◆ REQUIREMENT ◆
Below are entries. Pull out all lines containing "where".

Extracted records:
__________________________________________________
(** The interrupt, whatever the task is doing. *)
Lemma interrupt_at local r ext data :
  ring_ok (wrapped r) -> 0 <= g_DealDataCur r <= 200 -> length data = 8%nat ->
  exists r', HAL_CAN_RxCpltCallback local ext data r = Done tt r' /\
    ring_ok (wrapped r') /\ g_DealDataCur r' = g_DealDataCur r /\
    (if stored r r' then queue (wrapped r') =
        (if (pending (wrapped r) <? 24)%nat then queue (wrapped r) ++ [data] else [])
     else r' = r).
Proof.
  intros Hok Hd Hl.
  destruct (interrupt_run local ext data (wrapped r) (g_DealDataCur r) Hok Hl)
    as (r2 & E2 & Hok2 & Hdeal2 & Hq2); [done|done|].
  assert ((wrapped r) <| g_DealDataCur := g_DealDataCur r |> = r) as Er
    by (unfold wrapped; rewrite upd_upd; apply upd_same).
  rewrite Er in E2. eexists. split; [exact E2|].
  assert (wrapped (r2 <| g_DealDataCur := g_DealDataCur r |>) = r2) as ->.
  { unfold wrapped. rewrite upd_get, upd_upd.
    assert (g_DealDataCur r mod 200 = g_DealDataCur r2) as -> by (symmetry; exact Hdeal2).
    apply upd_same. }
  split_and!; [done|apply upd_get|]. unfold stored.
  change (g_IntrDataCur (r2 <| g_DealDataCur := g_DealDataCur r |>)) with (g_IntrDataCur r2).
  change (g_IntrDataCur (wrapped r)) with (g_IntrDataCur r) in Hq2.
  pose proof (rok_intr _ Hok) as [Hi _]. change (g_IntrDataCur (wrapped r)) with (g_IntrDataCur r) in Hi.
  destruct (_ && _) in Hq2.
  - destruct Hq2 as [Hi2 Hq2]. rewrite (proj2 (Z.eqb_neq _ _)); [exact Hq2|].
    rewrite Hi2. Z.to_euclidean_division_equations. lia.
  - subst r2. change (g_IntrDataCur (wrapped r)) with (g_IntrDataCur r). by rewrite Z.eqb_refl.
Qed.

(** A message that arrives goes behind the ones that wait: the head stays. *)
Lemma order_arrives r r' p i o data :
  (p <> Wrap -> wrapped r = r /\ wrapped r' = r') ->
  queue (wrapped r') = queue (wrapped r) ++ [data] ->
  in_order (Race r p i o false) -> in_order (Race r' p (i ++ [data]) o false).
Proof.
  intros Hid Hq [Hfifo Hhead]. cbn in Hfifo, Hhead. split; cbn; [by rewrite Hq, app_assoc, Hfifo|].
  destruct p as [|got|m|]; [done| | |done]; destruct (Hid ltac:(done)) as [Hr Hr'];
    rewrite Hr, Hr' in Hq; rewrite Hq.
  - destruct Hhead as (m & q & -> & Hgot). by exists m, (q ++ [data]).
  - destruct Hhead as (q & ->). by exists (q ++ [data]).
Qed.

Lemma deal_range s : race_ok s -> 0 <= g_DealDataCur (rc_ring s) <= 200.
Proof. intros [_ Hd _ _]. destruct (decide _); lia. Qed.
(* ===== verification/Pbuf.v ===== *)
(** * Packet buffers of lwIP

    src/LWIP/lwip-1.4.1/src/core/pbuf.c over the pools of
    src/LWIP/lwip-1.4.1/src/core/memp.c: chains of buffers in one store, shared by
    reference counts. A pointer is an address, 0 when it is null; the payload
    pointer is an offset into the memory behind the structure. The loops along a
    chain have as fuel the number of buffers in the store, which a chain without a
    cycle cannot exceed. Each received Ethernet frame and each datagram lies in
    such a chain. *)
From Stdlib Require Import ZArith Lia.
From stdpp Require Import base tactics decidable list list_numbers numbers gmap functions.
From S2P Require Import Prelude Udp Net.
Open Scope Z_scope.
Open Scope c_scope.

Definition PBUF_RAM : Z := 0.
Definition PBUF_ROM : Z := 1.
Definition PBUF_REF : Z := 2.
Definition PBUF_POOL : Z := 3.
Definition PBUF_FLAG_IS_CUSTOM : Z := 2.
Definition PBUF_POOL_BUFSIZE_ALIGNED : Z := 512.

Inductive pbuf_layer := PBUF_TRANSPORT | PBUF_IP | PBUF_LINK | PBUF_RAW.

Inductive memp_t := MEMP_PBUF_POOL | MEMP_PBUF | MEMP_TCPIP_MSG_INPKT.

#[export] Instance memp_t_eq_dec : EqDecision memp_t.
Proof. solve_decision. Defined.

(** [struct pbuf] and the memory behind it. *)
Record pbuf := Pbuf {
  pb_next : Z;
  pb_payload : Z;
  pb_tot_len : Z;
  pb_len : Z;
  pb_type : Z;
  pb_flags : Z;
  pb_ref : Z;
  pb_data : list Z;
}.

#[export] Instance pbuf_eta : Eta pbuf := fun b =>
  Pbuf (pb_next b) (pb_payload b) (pb_tot_len b) (pb_len b) (pb_type b) (pb_flags b) (pb_ref b) (pb_data b).
#[export] Instance upd_pb_next : Upd pb_next := ltac:(derive_upd).
#[export] Instance upd_pb_payload : Upd pb_payload := ltac:(derive_upd).
#[export] Instance upd_pb_tot_len : Upd pb_tot_len := ltac:(derive_upd).
#[export] Instance upd_pb_len : Upd pb_len := ltac:(derive_upd).
#[export] Instance upd_pb_flags : Upd pb_flags := ltac:(derive_upd).
#[export] Instance upd_pb_ref : Upd pb_ref := ltac:(derive_upd).
#[export] Instance upd_pb_data : Upd pb_data := ltac:(derive_upd).

(** The store, the free lists [memp_tab], the blocks given to [mem_free], and the
    buffers given to a [custom_free_function]. *)
Record pbufs := Pbufs {
  pb_mem : gmap Z pbuf;
  memp_tab : memp_t -> list Z;
  mem_freed : list Z;
  custom_freed : list Z;
}.

#[export] Instance pbufs_eta : Eta pbufs := fun s => Pbufs (pb_mem s) (memp_tab s) (mem_freed s) (custom_freed s).
#[export] Instance upd_pb_mem : Upd pb_mem := ltac:(derive_upd).
#[export] Instance upd_memp_tab : Upd memp_tab := ltac:(derive_upd).
#[export] Instance upd_mem_freed : Upd mem_freed := ltac:(derive_upd).
#[export] Instance upd_custom_freed : Upd custom_freed := ltac:(derive_upd).

Notation MP := (M pbufs).

(** ** The pools *)

(** The pools of memp_std.h, as number and size of their elements: they depend on the
    sizes of lwIP's structures.  [memp_get_memorysize] computes in 32 bits; the tables
    [memp_sizes] and [memp_num] that [memp_init] reads have 16. *)
Definition memp_get_memorysize (pools : list (nat * Z)) : Z :=
  u32 (foldl (fun length pool => length + Z.of_nat pool.1 * LWIP_MEM_ALIGN_SIZE pool.2) (4 - 1) pools).

Definition memp_sizes (pool : nat * Z) : Z := u16 (LWIP_MEM_ALIGN_SIZE pool.2).
Definition memp_num (pool : nat * Z) : nat := Z.to_nat (u16 (Z.of_nat pool.1)).

(** The elements of a pool from [memp] on: its free list and the next address. *)
Fixpoint memp_carve (num : nat) (size memp : Z) (tab : list Z) : list Z * Z :=
  match num with
  | O => (tab, memp)
  | S num => memp_carve num size (memp + size) (memp :: tab)
  end.

Fixpoint memp_init_loop (pools : list (nat * Z)) (memp : Z) : list (list Z) :=
  match pools with
  | [] => []
  | pool :: pools =>
      let '(tab, memp) := memp_carve (memp_num pool) (memp_sizes pool) memp [] in
      tab :: memp_init_loop pools memp
  end.

(** [LWIP_MEM_ALIGN] of an address is [LWIP_MEM_ALIGN_SIZE] of a size. *)
Definition memp_init (memp_memory : Z) (pools : list (nat * Z)) : list (list Z) :=
  memp_init_loop pools (LWIP_MEM_ALIGN_SIZE memp_memory).

Definition memp_malloc (type : memp_t) : MP Z :=
  t ← gets memp_tab;
  match t type with
  | [] => mret 0
  | memp :: rest => memp_tab ::= <[type := rest]> t ;; mret memp
  end.

Definition memp_free (type : memp_t) (mem : Z) : MP unit :=
  if mem =? 0 then skip else
  t ← gets memp_tab;
  memp_tab ::= <[type := mem :: t type]> t.

(** ** Access to a buffer *)
Definition pb_get (p : Z) : MP pbuf :=
  b ← gets (fun s => pb_mem s !! p);
  match b with Some b => mret b | None => undefined NullDeref end.

Definition pb_set (p : Z) (b : pbuf) : MP unit :=
  modify (fun s => s <| pb_mem := <[p := b]> (pb_mem s) |>).

(** [memcpy((u8_t* )p->payload + off, bytes, length bytes)], and the other way. *)
Definition pb_write (p off : Z) (bytes : list Z) : MP unit :=
  b ← pb_get p;
  d ← copy_in (pb_data b) (pb_payload b + off) bytes;
  pb_set p (b <| pb_data := d |>).

(** [n] elements of an array from [off] on. *)
Definition copy_out {S A} (l : list A) (off n : Z) : M S (list A) :=
  if bool_decide (0 <= off /\ 0 <= n /\ off + n <= Z.of_nat (length l))
  then mret (take (Z.to_nat n) (drop (Z.to_nat off) l)) else undefined OutOfBounds.

Definition pb_read (p off n : Z) : MP (list Z) :=
  b ← pb_get p; copy_out (pb_data b) (pb_payload b + off) n.

(** The steps a walk along a chain can take. *)
Definition walk_fuel : MP nat := gets (fun s => S (size (pb_mem s))).

(** ** Reference counts *)

(** The end of the buffer [p]: back to where its flags and its type say it came from. *)
Definition pbuf_release (flags type p : Z) : MP unit :=
  if negb (Z.land flags PBUF_FLAG_IS_CUSTOM =? 0) then l ← gets custom_freed; custom_freed ::= p :: l
  else if type =? PBUF_POOL then memp_free MEMP_PBUF_POOL p
  else if (type =? PBUF_ROM) || (type =? PBUF_REF) then memp_free MEMP_PBUF p
  else l ← gets mem_freed; mem_freed ::= p :: l.

Fixpoint pbuf_free_loop (fuel : nat) (p count : Z) : MP Z :=
  if p =? 0 then mret count else
  match fuel with
  | O => halt_with Spin
  | S fuel =>
      b ← pb_get p;
      let ref := u16 (pb_ref b - 1) in
      pb_set p (b <| pb_ref := ref |>) ;;
      if ref =? 0 then
        pbuf_release (pb_flags b) (pb_type b) p ;;
        pbuf_free_loop fuel (pb_next b) (u8 (count + 1))
      else mret count
  end.

Definition pbuf_free (p : Z) : MP Z :=
  if p =? 0 then mret 0 else n ← walk_fuel; pbuf_free_loop n p 0.

Definition pbuf_ref (p : Z) : MP unit :=
  if p =? 0 then skip else
  b ← pb_get p;
  pb_set p (b <| pb_ref := u16 (pb_ref b + 1) |>).

(** ** Allocation from the pool: [pbuf_alloc] for [PBUF_POOL] *)
Definition header_offset (layer : pbuf_layer) : Z :=
  match layer with
  | PBUF_TRANSPORT => 14 + 20 + 20
  | PBUF_IP => 14 + 20
  | PBUF_LINK => 14
  | PBUF_RAW => 0
  end.

(** [while (rem_len > 0)]: [r] is the last buffer of the chain that starts at [p]. *)
Fixpoint pbuf_alloc_tail (fuel : nat) (p r rem_len : Z) : MP Z :=
  if rem_len >? 0 then
    match fuel with
    | O => halt_with Spin
    | S fuel =>
        q ← memp_malloc MEMP_PBUF_POOL;
        if q =? 0 then pbuf_free p ;; mret 0 else
        b ← pb_get q;
        let len := Z.min (u16 rem_len) PBUF_POOL_BUFSIZE_ALIGNED in
        pb_set q (Pbuf 0 0 (u16 rem_len) len PBUF_POOL 0 1 (pb_data b)) ;;
        rb ← pb_get r;
        pb_set r (rb <| pb_next := q |>) ;;
        pbuf_alloc_tail fuel p q (rem_len - len)
    end
  else mret p.

Definition pbuf_alloc_pool (layer : pbuf_layer) (length : Z) : MP Z :=
  let offset := LWIP_MEM_ALIGN_SIZE (header_offset layer) in
  p ← memp_malloc MEMP_PBUF_POOL;
  if p =? 0 then mret 0 else
  b ← pb_get p;
  let len := Z.min length (PBUF_POOL_BUFSIZE_ALIGNED - offset) in
  pb_set p (Pbuf 0 offset length len PBUF_POOL (pb_flags b) 1 (pb_data b)) ;;
  r ← pbuf_alloc_tail (Z.to_nat length) p p (length - len);
  if r =? 0 then mret 0 else
  b ← pb_get r;
  pb_set r (b <| pb_ref := 1 |> <| pb_flags := 0 |>) ;;
  mret r.

(** ** Chains *)

(** [for (p = h; p->next != NULL; p = p->next) p->tot_len += t->tot_len;]: the last one. *)
Fixpoint pbuf_cat_loop (fuel : nat) (p t : Z) : MP Z :=
  match fuel with
  | O => halt_with Spin
  | S fuel =>
      b ← pb_get p;
      if pb_next b =? 0 then mret p else
      tb ← pb_get t;
      pb_set p (b <| pb_tot_len := u16 (pb_tot_len b + pb_tot_len tb) |>) ;;
      pbuf_cat_loop fuel (pb_next b) t
  end.

Definition pbuf_cat (h t : Z) : MP unit :=
  if (h =? 0) || (t =? 0) then skip else
  n ← walk_fuel;
  p ← pbuf_cat_loop n h t;
  b ← pb_get p;
  tb ← pb_get t;
  pb_set p (b <| pb_tot_len := u16 (pb_tot_len b + pb_tot_len tb) |> <| pb_next := t |>).

Definition pbuf_chain (h t : Z) : MP unit := pbuf_cat h t ;; pbuf_ref t.

Definition pbuf_dechain (p : Z) : MP Z :=
  b ← pb_get p;
  let q := pb_next b in
  if q =? 0 then mret 0 else
  qb ← pb_get q;
  pb_set q (qb <| pb_tot_len := u16 (pb_tot_len b - pb_len b) |>) ;;
  b ← pb_get p;
  pb_set p (b <| pb_next := 0 |> <| pb_tot_len := pb_len b |>) ;;
  tail_gone ← pbuf_free q;
  mret (if tail_gone >? 0 then 0 else q).

Fixpoint pbuf_clen_loop (fuel : nat) (p len : Z) : MP Z :=
  if p =? 0 then mret len else
  match fuel with
  | O => halt_with Spin
  | S fuel => b ← pb_get p; pbuf_clen_loop fuel (pb_next b) (u8 (len + 1))
  end.

Definition pbuf_clen (p : Z) : MP Z := n ← walk_fuel; pbuf_clen_loop n p 0.

(** ** Length and headers *)

(** [while (rem_len > q->len)]: the new last buffer and its length. *)
Fixpoint pbuf_realloc_loop (fuel : nat) (q rem_len grow : Z) : MP (Z * Z) :=
  b ← pb_get q;
  if rem_len >? pb_len b then
    match fuel with
    | O => halt_with Spin
    | S fuel =>
        pb_set q (b <| pb_tot_len := u16 (pb_tot_len b + u16 grow) |>) ;;
        pbuf_realloc_loop fuel (pb_next b) (u16 (rem_len - pb_len b)) grow
    end
  else mret (q, rem_len).

(** [mem_trim] leaves a buffer of type [PBUF_RAM] where it is, with the bytes that are
    asked for. *)
Definition pbuf_realloc (p new_len : Z) : MP unit :=
  b ← pb_get p;
  if pb_tot_len b <=? new_len then skip else
  n ← walk_fuel;
  w ← pbuf_realloc_loop n p new_len (new_len - pb_tot_len b);
  let '(q, rem_len) := w in
  b ← pb_get q;
  (if (pb_type b =? PBUF_RAM) && negb (rem_len =? pb_len b) then
     pb_set q (b <| pb_data := take (Z.to_nat (pb_payload b + rem_len)) (pb_data b) |>)
   else skip) ;;
  b ← pb_get q;
  pb_set q (b <| pb_len := rem_len |> <| pb_tot_len := rem_len |>) ;;
  (if negb (pb_next b =? 0) then _ ← pbuf_free (pb_next b); skip else skip) ;;
  b ← pb_get q;
  pb_set q (b <| pb_next := 0 |>).

(** The payload of a buffer moved by [inc] bytes, to the front when positive. *)
Definition move_payload (inc : Z) (b : pbuf) : pbuf :=
  b <| pb_payload := pb_payload b - inc |> <| pb_len := u16 (pb_len b + inc) |> <| pb_tot_len := u16 (pb_tot_len b + inc) |>.

(** The argument is an [s16_t]; the program passes lengths of headers. *)
Definition pbuf_header (p header_size_increment : Z) : MP Z :=
  if (header_size_increment =? 0) || (p =? 0) then mret 0 else
  b ← pb_get p;
  if (header_size_increment <? 0) && (pb_len b <? - header_size_increment) then mret 1 else
  if (pb_type b =? PBUF_RAM) || (pb_type b =? PBUF_POOL) then
    if pb_payload b - header_size_increment <? 0 then mret 1
    else pb_set p (move_payload header_size_increment b) ;; mret 0
  else if (pb_type b =? PBUF_REF) || (pb_type b =? PBUF_ROM) then
    if header_size_increment <? 0
    then pb_set p (move_payload header_size_increment b) ;; mret 0
    else mret 1
  else mret 1.

(** ** Contents *)
Definition ERR_ARG : Z := -14.

(** [for(p = buf; total_copy_len != 0; p = p->next)], [data] being what is left to copy. *)
Fixpoint pbuf_take_loop (fuel : nat) (p : Z) (data : list Z) : MP unit :=
  match data with
  | [] => skip
  | _ =>
      match fuel with
      | O => halt_with Spin
      | S fuel =>
          b ← pb_get p;
          let n := Z.min (Z.of_nat (length data)) (pb_len b) in
          pb_write p 0 (take (Z.to_nat n) data) ;;
          pbuf_take_loop fuel (pb_next b) (drop (Z.to_nat n) data)
      end
  end.

(** [dataptr] is a buffer with the bytes [data], and [len] their number. *)
Definition pbuf_take (buf : Z) (data : list Z) : MP Z :=
  if buf =? 0 then mret 0 else
  b ← pb_get buf;
  if pb_tot_len b <? Z.of_nat (length data) then mret ERR_ARG else
  n ← walk_fuel;
  pbuf_take_loop n buf data ;;
  mret 0.

(** [for(p = buf; len != 0 && p != NULL; p = p->next)]: the bytes copied. *)
Fixpoint pbuf_copy_loop (fuel : nat) (p len offset : Z) (got : list Z) : MP (list Z) :=
  if (len =? 0) || (p =? 0) then mret got else
  match fuel with
  | O => halt_with Spin
  | S fuel =>
      b ← pb_get p;
      if negb (offset =? 0) && (pb_len b <=? offset) then
        pbuf_copy_loop fuel (pb_next b) len (offset - pb_len b) got
      else
        let n := Z.min (u16 (pb_len b - offset)) len in
        bytes ← pb_read p offset n;
        pbuf_copy_loop fuel (pb_next b) (len - n) 0 (got ++ bytes)
  end.

(** What is written to [dataptr]; the result of the function is their number. *)
Definition pbuf_copy_partial (buf len offset : Z) : MP (list Z) :=
  if buf =? 0 then mret [] else n ← walk_fuel; pbuf_copy_loop n buf len offset [].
__________________________________________________
◆ PROBLEM SOLUTION ◆
(** The end of the buffer [p]: back to where its flags and its type say it came from. *)
(** [mem_trim] leaves a buffer of type [PBUF_RAM] where it is, with the bytes that are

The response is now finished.